The Company enters into contracts that contain various representations, warranties, indemnifications and guarantees. Some of the agreements contain indemnities that cover the other party’s negligence or limit the other party’s liability with respect to third party claims, in which event the Company effectively indemnifies the other party. While there is the possibility of a loss related to such representations, warranties, indemnifications and guarantees in the contracts and such loss could be significant, the Company considers the probability of loss to be remote.
To satisfy certain of the Company’s contractual obligations described in notes 7, 8 and 14 the Company has issued letters of credit in favor of counterparties totaling approximately $797.4 million and $38.2 million as of December 31, 2006 and 2005, respectively.
The Company is a party to certain other claims arising in the ordinary course of business. The Company is of the opinion that final disposition of these claims will not have a material adverse effect on the Company’s financial position, results of operations or cash flows.
Merger
On September 15, 2006, the LS Power Group announced that LS Associates, LS Power, LS Equity Partners, PIE and LSP Gen Investors, L.P. (collectively, the “LS Entities”) had entered into a Plan of Merger, Contribution and Sale Agreement dated as of September 14, 2006 (the “Dynegy Merger Agreement”) with Dynegy Inc. (“Dynegy”), Dynegy Acquisition Inc. (“New Dynegy”) and Falcon Merger Sub Co. (“Merger Sub”), a wholly owned subsidiary of New Dynegy.
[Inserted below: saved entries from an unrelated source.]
(* ===== verification/WorkerFacts.v ===== *)
(** * WorkerFacts: what the delivery worker guarantees

    Proved against two interfaces: the laws of Redis ([RedisLaws]) and
    [RecorderSpec], what a recorder promises the worker; the operational store
    and the no-op recorder are instances of it. *)

From S2P Require Import Prelude GoStrings GoErrors GoTime Json JsonFacts Delivery Database DatabaseFacts.
From S2P Require Import RedisServer World WorldFacts RedisFacts Simulation Operations Samples Worker.
Import Delivery Operations Worker.

Module WorkerFacts.

(** ** The recorder interface *)

(** The durable effect of each call, as a relation on the tables. *)
Record RecorderEffects := mkEffects {
  eff_processing : ProcessingRecord -> DB -> DB -> Prop;
  eff_delivered : DeliveryAttemptRecord -> DB -> DB -> Prop;
  eff_retrying : RetryingRecord -> DB -> DB -> Prop;
  eff_dead_lettered : DeadLetterRecord -> DB -> DB -> Prop;
}.

Class RecorderSpec {R : Type} (rec : Recorder R) (eff : RecorderEffects) : Prop := {
  spec_processing : forall p, records (rec_Processing rec p) (eff_processing eff p);
  spec_delivered : forall a, records (rec_Delivered rec a) (eff_delivered eff a);
  spec_retrying : forall x, records (rec_Retrying rec x) (eff_retrying eff x);
  spec_dead_lettered : forall x, records (rec_DeadLettered rec x) (eff_dead_lettered eff x);
}.

Definition store_effects {PG : Postgres} : RecorderEffects :=
  mkEffects processed delivered retrying dead_lettered.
Pursuant to the Dynegy Merger Agreement, (a) Merger Sub will be merged (the “Merger”) with and into Dynegy and Dynegy will become a wholly owned subsidiary of New Dynegy (b) the LS Entities will contribute certain interests in power generation entities to New Dynegy in exchange for (i) 340 million shares of New Dynegy Class B common stock, par value $0.01 per share, and (ii) $163 million in aggregate principal amount of notes to be issued by New Dynegy; and (c) the LS Entities will sell Kendall Holding and LSP Kendall Blocker, Inc. to New Dynegy in exchange for (i) $100 million in cash and (ii) $112 million in aggregate principal amount of notes to be issued by New Dynegy. Each share of Dynegy’s common stock outstanding at the time of the Merger will be converted into the right to receive one share of New Dynegy Class A common stock, par value $0.01 per share, following the Merger. The transaction was approved by Dynegy’s shareholders on March 29, 2007 and was finalized on April 2, 2007.
Effective April 2, 2007, the Company issued termination notices to the counterparties under certain operations and maintenance contracts and Gen LTSA contracts of the Contributed Entities. In addition, Bear issued a notice to the Company terminating the Bear EMA effective May 1, 2007. The Company will either enter into new agreements with third party service providers or with New Dynegy.
On April 2, 2007, GE made a draw on a letter of credit in the amount of $15 million for a purported non-payment of an invoice under the Casco Bay LTSA. The Company is disputing
46
such draw. In addition, on April 12, 2007, the Company received a $29.7 million termination invoice under the Arlington Valley LTSA. The Company is disputing the full amount of the invoice. The parties are currently negotiating new arrangements which would include a full release from the obligations allegedly claimed by GE pursuant to this invoice.